» **What you need to do**
Return the entries below exactly as written.

» **Given records**
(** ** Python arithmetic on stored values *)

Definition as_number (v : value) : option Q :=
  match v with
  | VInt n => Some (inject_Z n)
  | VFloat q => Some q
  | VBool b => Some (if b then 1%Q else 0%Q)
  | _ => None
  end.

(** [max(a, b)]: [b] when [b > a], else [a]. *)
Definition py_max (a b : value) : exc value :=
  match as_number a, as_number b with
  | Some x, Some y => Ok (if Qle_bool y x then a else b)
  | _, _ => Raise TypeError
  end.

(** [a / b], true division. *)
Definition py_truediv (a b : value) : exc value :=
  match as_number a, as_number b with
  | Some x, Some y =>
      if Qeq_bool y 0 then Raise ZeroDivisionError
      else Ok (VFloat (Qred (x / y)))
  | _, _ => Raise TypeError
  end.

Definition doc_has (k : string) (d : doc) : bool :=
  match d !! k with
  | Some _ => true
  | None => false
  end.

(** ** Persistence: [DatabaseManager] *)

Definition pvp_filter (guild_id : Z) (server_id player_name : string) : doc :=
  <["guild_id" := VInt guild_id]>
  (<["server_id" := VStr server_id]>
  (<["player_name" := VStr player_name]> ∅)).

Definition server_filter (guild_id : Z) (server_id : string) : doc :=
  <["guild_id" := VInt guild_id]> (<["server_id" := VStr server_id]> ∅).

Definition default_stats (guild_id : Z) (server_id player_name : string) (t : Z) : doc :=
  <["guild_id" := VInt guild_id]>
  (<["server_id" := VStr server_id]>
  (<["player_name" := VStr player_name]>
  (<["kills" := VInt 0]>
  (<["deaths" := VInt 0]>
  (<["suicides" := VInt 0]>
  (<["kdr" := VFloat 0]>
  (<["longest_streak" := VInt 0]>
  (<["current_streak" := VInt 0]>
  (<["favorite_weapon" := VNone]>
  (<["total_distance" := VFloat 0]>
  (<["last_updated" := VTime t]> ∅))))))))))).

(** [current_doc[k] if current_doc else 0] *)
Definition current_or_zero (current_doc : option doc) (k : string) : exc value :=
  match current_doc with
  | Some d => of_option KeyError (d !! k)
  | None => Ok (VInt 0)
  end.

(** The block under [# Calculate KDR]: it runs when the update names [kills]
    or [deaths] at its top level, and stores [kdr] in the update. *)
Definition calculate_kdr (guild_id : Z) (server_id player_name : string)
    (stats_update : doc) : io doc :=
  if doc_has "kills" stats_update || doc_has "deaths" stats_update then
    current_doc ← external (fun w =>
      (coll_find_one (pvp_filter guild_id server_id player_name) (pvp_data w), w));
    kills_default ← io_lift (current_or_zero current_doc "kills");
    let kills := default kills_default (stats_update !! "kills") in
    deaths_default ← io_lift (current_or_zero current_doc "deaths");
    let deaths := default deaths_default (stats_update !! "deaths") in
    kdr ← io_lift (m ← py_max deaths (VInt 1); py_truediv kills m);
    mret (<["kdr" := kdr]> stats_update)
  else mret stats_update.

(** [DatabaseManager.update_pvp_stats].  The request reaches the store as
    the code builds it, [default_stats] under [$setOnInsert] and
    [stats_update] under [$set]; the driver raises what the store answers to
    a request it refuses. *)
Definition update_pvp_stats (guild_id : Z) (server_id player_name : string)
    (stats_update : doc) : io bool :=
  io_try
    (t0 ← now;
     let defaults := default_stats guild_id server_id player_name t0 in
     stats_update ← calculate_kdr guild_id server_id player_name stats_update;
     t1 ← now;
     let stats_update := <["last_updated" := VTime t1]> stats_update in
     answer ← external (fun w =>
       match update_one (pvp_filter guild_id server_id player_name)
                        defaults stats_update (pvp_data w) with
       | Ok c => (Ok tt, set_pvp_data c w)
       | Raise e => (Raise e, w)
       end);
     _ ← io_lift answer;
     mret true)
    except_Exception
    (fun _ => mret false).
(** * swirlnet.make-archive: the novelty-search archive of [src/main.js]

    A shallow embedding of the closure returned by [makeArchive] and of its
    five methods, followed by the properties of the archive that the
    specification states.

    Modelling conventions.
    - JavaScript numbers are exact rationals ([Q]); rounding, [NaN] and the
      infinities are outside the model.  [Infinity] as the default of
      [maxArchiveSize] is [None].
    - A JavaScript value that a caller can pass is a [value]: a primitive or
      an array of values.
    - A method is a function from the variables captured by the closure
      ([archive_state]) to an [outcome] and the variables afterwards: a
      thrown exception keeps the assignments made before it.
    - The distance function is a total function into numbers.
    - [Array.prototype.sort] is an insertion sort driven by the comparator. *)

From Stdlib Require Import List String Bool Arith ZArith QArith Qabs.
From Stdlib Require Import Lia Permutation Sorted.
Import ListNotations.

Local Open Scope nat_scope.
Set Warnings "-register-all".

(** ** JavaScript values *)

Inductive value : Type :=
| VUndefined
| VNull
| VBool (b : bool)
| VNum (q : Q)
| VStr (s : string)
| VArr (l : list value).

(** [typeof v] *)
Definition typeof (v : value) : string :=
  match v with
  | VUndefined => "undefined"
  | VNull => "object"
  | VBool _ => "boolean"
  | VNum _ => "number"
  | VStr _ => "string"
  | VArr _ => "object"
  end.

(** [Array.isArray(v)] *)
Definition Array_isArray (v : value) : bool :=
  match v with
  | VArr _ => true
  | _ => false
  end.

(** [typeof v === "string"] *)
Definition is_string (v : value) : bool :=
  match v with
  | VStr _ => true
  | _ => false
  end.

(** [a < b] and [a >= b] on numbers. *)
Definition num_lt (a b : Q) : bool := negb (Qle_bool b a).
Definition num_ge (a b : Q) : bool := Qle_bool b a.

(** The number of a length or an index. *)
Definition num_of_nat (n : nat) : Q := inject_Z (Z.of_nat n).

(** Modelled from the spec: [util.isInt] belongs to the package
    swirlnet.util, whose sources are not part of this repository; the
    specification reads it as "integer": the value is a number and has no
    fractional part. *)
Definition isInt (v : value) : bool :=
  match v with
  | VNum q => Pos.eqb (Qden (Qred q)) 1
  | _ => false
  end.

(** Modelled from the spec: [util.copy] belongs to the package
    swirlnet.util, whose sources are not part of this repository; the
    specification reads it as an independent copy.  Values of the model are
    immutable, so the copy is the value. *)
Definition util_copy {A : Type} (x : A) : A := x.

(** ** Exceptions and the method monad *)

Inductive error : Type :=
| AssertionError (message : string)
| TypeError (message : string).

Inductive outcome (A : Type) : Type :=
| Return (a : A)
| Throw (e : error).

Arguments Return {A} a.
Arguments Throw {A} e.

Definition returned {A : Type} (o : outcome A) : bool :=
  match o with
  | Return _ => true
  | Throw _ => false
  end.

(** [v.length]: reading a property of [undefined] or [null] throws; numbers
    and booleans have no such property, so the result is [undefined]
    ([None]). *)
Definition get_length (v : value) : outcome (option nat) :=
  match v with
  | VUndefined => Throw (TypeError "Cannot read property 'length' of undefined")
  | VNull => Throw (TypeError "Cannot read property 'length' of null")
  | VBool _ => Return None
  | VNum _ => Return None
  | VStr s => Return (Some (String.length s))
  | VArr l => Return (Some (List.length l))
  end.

» **The answer**
(** ** Python arithmetic on stored values *)

Definition as_number (v : value) : option Q :=
  match v with
  | VInt n => Some (inject_Z n)
  | VFloat q => Some q
  | VBool b => Some (if b then 1%Q else 0%Q)
  | _ => None
  end.

(** [max(a, b)]: [b] when [b > a], else [a]. *)
Definition py_max (a b : value) : exc value :=
  match as_number a, as_number b with
  | Some x, Some y => Ok (if Qle_bool y x then a else b)
  | _, _ => Raise TypeError
  end.

(** [a / b], true division. *)
Definition py_truediv (a b : value) : exc value :=
  match as_number a, as_number b with
  | Some x, Some y =>
      if Qeq_bool y 0 then Raise ZeroDivisionError
      else Ok (VFloat (Qred (x / y)))
  | _, _ => Raise TypeError
  end.

Definition doc_has (k : string) (d : doc) : bool :=
  match d !! k with
  | Some _ => true
  | None => false
  end.

(** ** Persistence: [DatabaseManager] *)

Definition pvp_filter (guild_id : Z) (server_id player_name : string) : doc :=
  <["guild_id" := VInt guild_id]>
  (<["server_id" := VStr server_id]>
  (<["player_name" := VStr player_name]> ∅)).

Definition server_filter (guild_id : Z) (server_id : string) : doc :=
  <["guild_id" := VInt guild_id]> (<["server_id" := VStr server_id]> ∅).

Definition default_stats (guild_id : Z) (server_id player_name : string) (t : Z) : doc :=
  <["guild_id" := VInt guild_id]>
  (<["server_id" := VStr server_id]>
  (<["player_name" := VStr player_name]>
  (<["kills" := VInt 0]>
  (<["deaths" := VInt 0]>
  (<["suicides" := VInt 0]>
  (<["kdr" := VFloat 0]>
  (<["longest_streak" := VInt 0]>
  (<["current_streak" := VInt 0]>
  (<["favorite_weapon" := VNone]>
  (<["total_distance" := VFloat 0]>
  (<["last_updated" := VTime t]> ∅))))))))))).

(** [current_doc[k] if current_doc else 0] *)
Definition current_or_zero (current_doc : option doc) (k : string) : exc value :=
  match current_doc with
  | Some d => of_option KeyError (d !! k)
  | None => Ok (VInt 0)
  end.

(** The block under [# Calculate KDR]: it runs when the update names [kills]
    or [deaths] at its top level, and stores [kdr] in the update. *)
Definition calculate_kdr (guild_id : Z) (server_id player_name : string)
    (stats_update : doc) : io doc :=
  if doc_has "kills" stats_update || doc_has "deaths" stats_update then
    current_doc ← external (fun w =>
      (coll_find_one (pvp_filter guild_id server_id player_name) (pvp_data w), w));
    kills_default ← io_lift (current_or_zero current_doc "kills");
    let kills := default kills_default (stats_update !! "kills") in
    deaths_default ← io_lift (current_or_zero current_doc "deaths");
    let deaths := default deaths_default (stats_update !! "deaths") in
    kdr ← io_lift (m ← py_max deaths (VInt 1); py_truediv kills m);
    mret (<["kdr" := kdr]> stats_update)
  else mret stats_update.

(** [DatabaseManager.update_pvp_stats].  The request reaches the store as
    the code builds it, [default_stats] under [$setOnInsert] and
    [stats_update] under [$set]; the driver raises what the store answers to
    a request it refuses. *)
Definition update_pvp_stats (guild_id : Z) (server_id player_name : string)
    (stats_update : doc) : io bool :=
  io_try
    (t0 ← now;
     let defaults := default_stats guild_id server_id player_name t0 in
     stats_update ← calculate_kdr guild_id server_id player_name stats_update;
     t1 ← now;
     let stats_update := <["last_updated" := VTime t1]> stats_update in
     answer ← external (fun w =>
       match update_one (pvp_filter guild_id server_id player_name)
                        defaults stats_update (pvp_data w) with
       | Ok c => (Ok tt, set_pvp_data c w)
       | Raise e => (Raise e, w)
       end);
     _ ← io_lift answer;
     mret true)
    except_Exception
    (fun _ => mret false).
(** * swirlnet.make-archive: the novelty-search archive of [src/main.js]

    A shallow embedding of the closure returned by [makeArchive] and of its
    five methods, followed by the properties of the archive that the
    specification states.

    Modelling conventions.
    - JavaScript numbers are exact rationals ([Q]); rounding, [NaN] and the
      infinities are outside the model.  [Infinity] as the default of
      [maxArchiveSize] is [None].
    - A JavaScript value that a caller can pass is a [value]: a primitive or
      an array of values.
    - A method is a function from the variables captured by the closure
      ([archive_state]) to an [outcome] and the variables afterwards: a
      thrown exception keeps the assignments made before it.
    - The distance function is a total function into numbers.
    - [Array.prototype.sort] is an insertion sort driven by the comparator. *)

From Stdlib Require Import List String Bool Arith ZArith QArith Qabs.
From Stdlib Require Import Lia Permutation Sorted.
Import ListNotations.

Local Open Scope nat_scope.
Set Warnings "-register-all".

(** ** JavaScript values *)

Inductive value : Type :=
| VUndefined
| VNull
| VBool (b : bool)
| VNum (q : Q)
| VStr (s : string)
| VArr (l : list value).

(** [typeof v] *)
Definition typeof (v : value) : string :=
  match v with
  | VUndefined => "undefined"
  | VNull => "object"
  | VBool _ => "boolean"
  | VNum _ => "number"
  | VStr _ => "string"
  | VArr _ => "object"
  end.

(** [Array.isArray(v)] *)
Definition Array_isArray (v : value) : bool :=
  match v with
  | VArr _ => true
  | _ => false
  end.

(** [typeof v === "string"] *)
Definition is_string (v : value) : bool :=
  match v with
  | VStr _ => true
  | _ => false
  end.

(** [a < b] and [a >= b] on numbers. *)
Definition num_lt (a b : Q) : bool := negb (Qle_bool b a).
Definition num_ge (a b : Q) : bool := Qle_bool b a.

(** The number of a length or an index. *)
Definition num_of_nat (n : nat) : Q := inject_Z (Z.of_nat n).

(** Modelled from the spec: [util.isInt] belongs to the package
    swirlnet.util, whose sources are not part of this repository; the
    specification reads it as "integer": the value is a number and has no
    fractional part. *)
Definition isInt (v : value) : bool :=
  match v with
  | VNum q => Pos.eqb (Qden (Qred q)) 1
  | _ => false
  end.

(** Modelled from the spec: [util.copy] belongs to the package
    swirlnet.util, whose sources are not part of this repository; the
    specification reads it as an independent copy.  Values of the model are
    immutable, so the copy is the value. *)
Definition util_copy {A : Type} (x : A) : A := x.

(** ** Exceptions and the method monad *)

Inductive error : Type :=
| AssertionError (message : string)
| TypeError (message : string).

Inductive outcome (A : Type) : Type :=
| Return (a : A)
| Throw (e : error).

Arguments Return {A} a.
Arguments Throw {A} e.

Definition returned {A : Type} (o : outcome A) : bool :=
  match o with
  | Return _ => true
  | Throw _ => false
  end.

(** [v.length]: reading a property of [undefined] or [null] throws; numbers
    and booleans have no such property, so the result is [undefined]
    ([None]). *)
Definition get_length (v : value) : outcome (option nat) :=
  match v with
  | VUndefined => Throw (TypeError "Cannot read property 'length' of undefined")
  | VNull => Throw (TypeError "Cannot read property 'length' of null")
  | VBool _ => Return None
  | VNum _ => Return None
  | VStr s => Return (Some (String.length s))
  | VArr l => Return (Some (List.length l))
  end.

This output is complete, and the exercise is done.